Recently, strategic investments for the University of Missouri have included additional funding to raise compensation for ranked faculty to the mean of the campus comparator groups by 2011, investment in the next generation fiber optic network to support research and other campus internet demands, and investment in specific academic programs such as a new autism center and research facility for nanotechnology research.
Annually as part of the budget process, the University of Missouri also looks to decrease costs as a result of efficiency measures. In 2006 and 2007, the University identified $20 million in administrative cost reductions and reallocations to the academic and research missions. In 2008, an additional $9 million was reallocated within the academic programs to higher priorities.
In the fall of each school year, at the same time as changes in revenues and expenses are being analyzed, each campus holds discussions with students regarding any new fees being considered and changes in required fees and tuition. The students’ representative groups make recommendations to the Chancellors on each of these fees.

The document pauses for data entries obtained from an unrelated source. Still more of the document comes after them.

#[export] Instance script_traced : Traced script := {|
  sent s := mjoin (tx s); silent s := rx s = []; cuts _ := 0%nat
|}.

#[export] Instance script_traced_spec : TracedSpec script.
Proof.
  split; cbn.
  - intros sz p p' r H. destruct (rx p); by simplify_eq.
  - intros data p p' n [= <- <-]. unfold sent, script_traced. cbn. unfold blen.
    rewrite join_app, Nat2Z.id, firstn_all. cbn. by rewrite app_nil_r.
  - intros p Hp. exists p. split; [done|]. intros sz _. by rewrite Hp.
  - by intros data p p' n Hp [= <- _].
  - done.
  - done.
  - intros data p p' n [= _ <-]. lia.
Qed.

(** ** The memory of the write buffers *)

(** A block is 8 bytes longer than its [size_] says. *)
Definition mem_ok (h : heap) : Prop := forall a x, h !! a = Some x -> 0 <= b_size x /\ blen (b_memory x) = b_size x + 8.

Lemma mem_ok_insert h a x : mem_ok h -> 0 <= b_size x -> blen (b_memory x) = b_size x + 8 -> mem_ok (<[a := x]> h).
Proof.
  intros Hh Hs Hx b y Hy. destruct (decide (a = b)) as [->|Hne].
  - rewrite lookup_insert_eq in Hy. by simplify_eq.
  - rewrite lookup_insert_ne in Hy by done. by eapply Hh.
Qed.

Lemma mem_ok_alloc ok sz h h' w w' r :
  mem_ok h -> 0 < granularity w -> AllocWriteBuffer ok sz h w = Some (h', w', r) -> mem_ok h'.
Proof.
  intros Hh Hg. unfold AllocWriteBuffer, AllocHttpBuffer. destruct (Z.leb_spec sz 0); [by intros [= <- _ _]|].
  cbn [orb]. destruct (Z.ltb_spec (Z.of_nat num_slot_ * granularity w) sz); [by intros [= <- _ _]|].
  destruct (size_class_bounds (granularity w) sz) as [Hk _]; [done|lia|lia|].
  destruct (freeBuffer_ w !! _) as [[a|]|]; [|destruct ok; intros [= <- _ _]; [|done]|done].
  - destruct (h !! a) as [x|] eqn:Ha; [|done]. intros [= <- _ _]. apply mem_ok_insert; [done|cbn; by eapply Hh..].
  - set (i := size_class _ _) in *. apply mem_ok_insert; [done|cbn; nia|]. cbn. unfold blen. rewrite length_replicate. nia.
Qed.

Lemma mem_ok_release a h w h' w' : mem_ok h -> ReleaseWriteBuffer a h w = Some (h', w') -> mem_ok h'.
Proof.
  intros Hh. unfold ReleaseWriteBuffer. destruct (h !! a) as [x|] eqn:Ha; [|done].
  destruct (freeBuffer_ w !! _); [|done]. intros [= <- _]. apply mem_ok_insert; [done|cbn; by eapply Hh..].
Qed.

(** [AllocWriteBuffer] rounds up to this many bytes. *)
Definition capacity (g sz : Z) : Z := (size_class g sz + 1) * g.

(** What is sent for a response from write buffers of granularity [g]. *)
Definition reply (g : Z) (r : HttpResponse) : bytes :=
  if blen (render r) + 2 <=? capacity g (GetResponseSize r) then render r else [].

Section Exchange.
Context {C : Type} {CC : Connection C} {CS : ConnectionSpec C} {TC : Traced C} {TS : TracedSpec C}.
Variable cgi_ : HttpRequest -> HttpResponse -> HttpResponse.
Variables (reserve grow : Z -> Z -> Z).

Abbreviation client := (HttpClient C).
Abbreviation run_event := (ProcessEvent cgi_ reserve grow true).
Abbreviation run_loop := (process_loop cgi_ reserve grow true).

(** The buffers of a client; [held] are with its pending list. *)
Record buffers_ok (c : client) (held : list nat) : Prop := {
  bo_read : rb_inv (readBuffer_ c);
  bo_empty : content (readBuffer_ c) = [];
  bo_size : 0 < size_ (readBuffer_ c);
  bo_write : exists ls, wb_inv (heap_ c) (writeBuffer_ c) ls held;
  bo_mem : mem_ok (heap_ c);
  bo_pending : list_rep (heap_ c) (pendingWrite_ c) held
}.

(** Ready for the next request. *)
Record ready (c : client) : Prop := {
  re_buffers : buffers_ok c [];
  re_conn : conn_ c = true;
  re_handler : evtHandler_ c = ProcessRequestLine_h
}.
Lemma exec_same_at fd o s s' :
  sinv s -> disarmed fd s -> legal o s -> o <> OUnlisten fd -> exec o s = Some s' -> same_at fd s s'.
Proof.
  intros HI [(x&Hx&Hst) (i&Hi&Ha)] HL Ho E.
  assert (Hin : fd ∈ open_fds s) by (eapply (si_fd _ HI fd x Hx); by rewrite Hst).
  destruct o as [f cl|f n sz ag|f n sz ag|f|f|f|f|f]; simpl in E.
  - destruct HL as [(y&Hy&_) Hc]. unfold HandleAcceptReady in E. rewrite Hy in E.
    destruct cl as [c|]; [|by simplify_eq/=]. destruct (Hc c eq_refl) as [Hnew _].
    assert (Hne : c <> fd) by (intros ->; done).
    unfold SetupSocketConnection, AddSocket, update_status, set_slot in E. cbn in E.
    repeat (case_match; simplify_eq/=); (split; cbn; rewrite ?list_lookup_insert_ne, ?lookup_insert_ne by done; done).
  - destruct HL as [_ (y&Hy&Hsy)]. unfold ServerRead in E. rewrite Hy in E. case_match; [done|].
    destruct (si_fd _ HI f y Hy) as [Hf _]; [by rewrite Hsy|]. rewrite Hf in E.
    pose proof (same_at_modify fd f false s (status_neq fd f s x y Hx Hy ltac:(by rewrite Hst, Hsy))) as Hm.
    destruct (ModifySocket f false s) as [s1 b]. repeat (case_match; simplify_eq/=); done.
  - destruct HL as (y&Hy&Hsy). unfold ServerSend in E. rewrite Hy in E.
    destruct (si_fd _ HI f y Hy) as [Hf _]; [by rewrite Hsy|]. rewrite Hf in E.
    assert (Hm : forall w, same_at fd s (fst (ModifySocket f w s))).
    { intros w. apply same_at_modify, (status_neq fd f s x y Hx Hy). by rewrite Hst, Hsy. }
    repeat (case_match; simplify_eq/=; try done; try by split).
    all: match goal with H : ModifySocket _ ?w _ = _, Hm : forall _, same_at _ _ _ |- _ =>
      specialize (Hm w); rewrite H in Hm; exact Hm end.
  - destruct HL as (y&Hy&Hsy). unfold CloseSocket, ForceSocketClose, RemoveSocket in E. rewrite Hy in E.
    destruct (si_fd _ HI f y Hy) as [Hf _]; [by destruct Hsy as [-> | ->]|].
    assert (Hne : f <> fd) by (apply (status_neq fd f s x y Hx Hy); rewrite Hst; by destruct Hsy as [-> | ->]).
    rewrite Hf in E. repeat (case_match; simplify_eq/=; try done);
      (split; cbn; rewrite ?list_lookup_insert_ne, ?lookup_delete_ne by done; done).
  - destruct HL as (y&Hy&Hsy). destruct Hsy as [[]|Hsy]. unfold WatchSocket, AddSocket in E. rewrite Hy in E.
    destruct (si_fd _ HI f y Hy) as [Hf _]; [by rewrite Hsy|].
    assert (Hne : f <> fd) by (apply (status_neq fd f s x y Hx Hy); by rewrite Hst, Hsy).
    rewrite Hf in E. repeat (case_match; simplify_eq/=; try done);
      (split; cbn; rewrite ?list_lookup_insert_ne, ?lookup_insert_ne by done; done).
  - destruct HL as [_ (y&Hy)]. unfold WatchRawSocket, AddSocket in E. rewrite Hy in E.
    case_decide as Hd; [by simplify_eq/=|].
    assert (Hne : f <> fd) by (intros ->; congruence).
    repeat (case_match; simplify_eq/=; try done);
      (split; cbn; rewrite ?list_lookup_insert_ne, ?lookup_insert_ne by done; done).
  - assert (Hne : f <> fd) by congruence. unfold UnwatchSocket, RemoveSocket in E.
    repeat (case_match; simplify_eq/=; try done);
      (split; cbn; rewrite ?list_lookup_insert_ne, ?lookup_delete_ne by done; done).
  - destruct HL as (j&Hj&Haj). assert (Hne : f <> fd) by (intros ->; congruence).
    unfold deliver in E. rewrite Hj, Haj in E. simplify_eq. split; [done|]. cbn. by rewrite lookup_insert_ne.
Qed.
(** 3 listens, 4 is accepted and pending until it is watched, 5 connects in the background;
    reading from 4 after it was closed fails. *)
Definition user_calls : list (call string) :=
  [CStart;
   CListenTo (fun _ => 0) (fun _ _ => 0) (fun _ => 0) true (Some [Candidate "any"%string (Some 3%nat)]) 7;
   CRunPoll [[Ev 3 true false (Some 4%nat) true false]];
   CWatch true 4 false;
   CConnectTo (fun _ _ => (-1, true)) true (Some [Candidate "far"%string (Some 5%nat)]) 8;
   CRunPoll [[Ev 5 false true None true false]];
   CSend 5 10 10 false;
   CRunPoll [[Ev 4 true false None true false]];
   CRead 4 (-1) 64 true;
   CClose 4].

(** The promises for the next call. *)
Ltac next_call := eapply promises_cons; [vm_compute; reflexivity|..].

Ltac one_poll :=
  split; [split; [split; [eexists; split; vm_compute; reflexivity|split; [cbn; lia|]]|by vm_compute]|by vm_compute];
  intros c [= <-]; (split; [apply (bool_decide_unpack _); by vm_compute|cbn; lia]).

Ltac new_socket := apply resolved_one; [apply (bool_decide_unpack _); by vm_compute|cbn; lia].

Lemma api_safe_witness :
  exists x x', calls user_calls demo_server = Some x /\
    table_ok ({[0%nat; 1%nat; 2%nat]} ∪ given_up user_calls) (Api.impl x) /\ Api.destroy x = Some x' /\
    (forall i, i ∈ open_fds (Api.impl x') -> i ∈ ({[0%nat; 1%nat; 2%nat]} : gset nat)) /\
    run_call (A := string) (CRead 4 10 64 false) x = None.
Proof.
  destruct (api_safe (replicate 8 (Slot 6 SS_CONNECTED 9)) {[0%nat; 1%nat; 2%nat]} user_calls) as [_ H].
  - change (promises user_calls demo_server).
    next_call; [exact I|].
    next_call; [new_socket|].
    next_call; [one_poll|].
    next_call; [intros y Hy; vm_compute in Hy; injection Hy as <-;
      split; [intros _; apply (bool_decide_unpack _); by vm_compute|done]|].
    next_call; [new_socket|].
    next_call; [one_poll|].
    next_call; [exact I|].
    next_call; [one_poll|].
    next_call; [exact I|].
    next_call; [exact I|]. exact I.
  - destruct (calls user_calls demo_server) as [x|] eqn:E; [|by vm_compute in E].
    destruct (H x E) as (HT&x'&HD&HF&_). exists x, x'. split_and!; [done|done|done| |].
    + intros i Hi. specialize (HF i Hi). clear -HF. cbn in HF. set_solver.
    + vm_compute in E. injection E as <-. by vm_compute.
Defined.

(** An event stays in the queue of [RunPoll] when its socket is closed: 4 and 5 are readable,
    the user gets the event of 4 and closes 5, and then gets the event of 5, on which
    [ReadBuffer] fails its [assert]. *)
Definition stale_calls : list (call string) :=
  [CListenTo (fun _ => 0) (fun _ _ => 0) (fun _ => 0) true (Some [Candidate "any"%string (Some 3%nat)]) 7;
   CSetWatch true;
   CConnectTo (fun _ _ => (0, false)) true (Some [Candidate "a"%string (Some 4%nat)]) 8;
   CConnectTo (fun _ _ => (0, false)) true (Some [Candidate "b"%string (Some 5%nat)]) 8;
   CRunPoll [[Ev 4 true false None true false; Ev 5 true false None true false]];
   CClose 5].

Lemma stale_event :
  match calls stale_calls demo_server with
  | Some x =>
      match Api.RunPoll [] x with
      | Some (x', Some e) => e = SE (Some SC_READ) 5 /\ Api.ReadBuffer 5 10 64 false x' = None
      | _ => False
      end
  | None => False
  end.
Proof. by vm_compute. Qed.

(** [epoll_ctl] refuses an accepted connection that was to be watched at once, and the
    server crashes. *)
Example refused_accept :
  calls (A := string)
    [CListenTo (fun _ => 0) (fun _ _ => 0) (fun _ => 0) true (Some [Candidate "any"%string (Some 3%nat)]) 7;
     CSetWatch true; CRunPoll [[Ev 3 true false (Some 4%nat) false false]]] demo_server = None.
Proof. by vm_compute. Qed.

(** [WatchSocket] of a pending connection that [epoll_ctl] refuses frees the slot and leaves
    the descriptor open: nothing closes it any more. *)
Example refused_watch_leaks :
  match calls (A := string)
    [CListenTo (fun _ => 0) (fun _ _ => 0) (fun _ => 0) true (Some [Candidate "any"%string (Some 3%nat)]) 7;
     CRunPoll [[Ev 3 true false (Some 4%nat) true false]]; CWatch false 4 false; CClose 4] demo_server with
  | Some x => option_map (fun x' => bool_decide (4%nat ∈ open_fds (Api.impl x'))) (Api.destroy x) = Some true
  | None => False
  end.
Proof. by vm_compute. Qed.

(** [WatchSocket] of a slot that was never used watches whatever descriptor the memory names:
    here 2, in the slot of 6. *)
Example watch_unused :
  match Api.WatchSocket true 6 false (Api.SocketServer (replicate 8 (Slot 2 SS_INVALID 0)) {[2%nat]}) with
  | Some (x, true) => sockets_ (Api.impl x) !! 6%nat = Some (Slot 2 SS_CONNECTED 0)
  | _ => False
  end.
Proof. by vm_compute. Qed.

The University administration presents the projected changes in revenues and expenses and possible tuition and fee increases to the Board of Curators in January as an information item. These meetings are open to the public and there is a Student Representative on the Board who is a nonvoting member of the Board. The tuition and fee increases that are proposed are based on considerations of student access and affordability, required investments to sustain quality in the academic programs, and the resources needed to cover mandatory cost increases and prioritized strategic investments. The extent to which cost reductions and efficiencies and other revenue sources such as state support are available is also considered.
At the March/April Board meeting, the administration brings a formal recommendation for changes in tuition to the Board. This recommendation is made in the context of the budgetary needs of the institution and the anticipated available resources. The entire Board votes on the tuition rate schedule that will take effect the following summer term.
Yes, the full Board meets in public and votes on changes to tuition and fees.
Students, parents, and the public are provided opportunities to comment on tuition and fee changes. Before changes to tuition and fees are brought to the Board for approval, each of the campuses solicits input from the student governance organizations. In addition, a student representative sits on the Board to advocate and lobby for the best interests of the student body. The Board meetings are open to the public so students, parents and the public can monitor any discussion or action regarding a change in required fees and tuition.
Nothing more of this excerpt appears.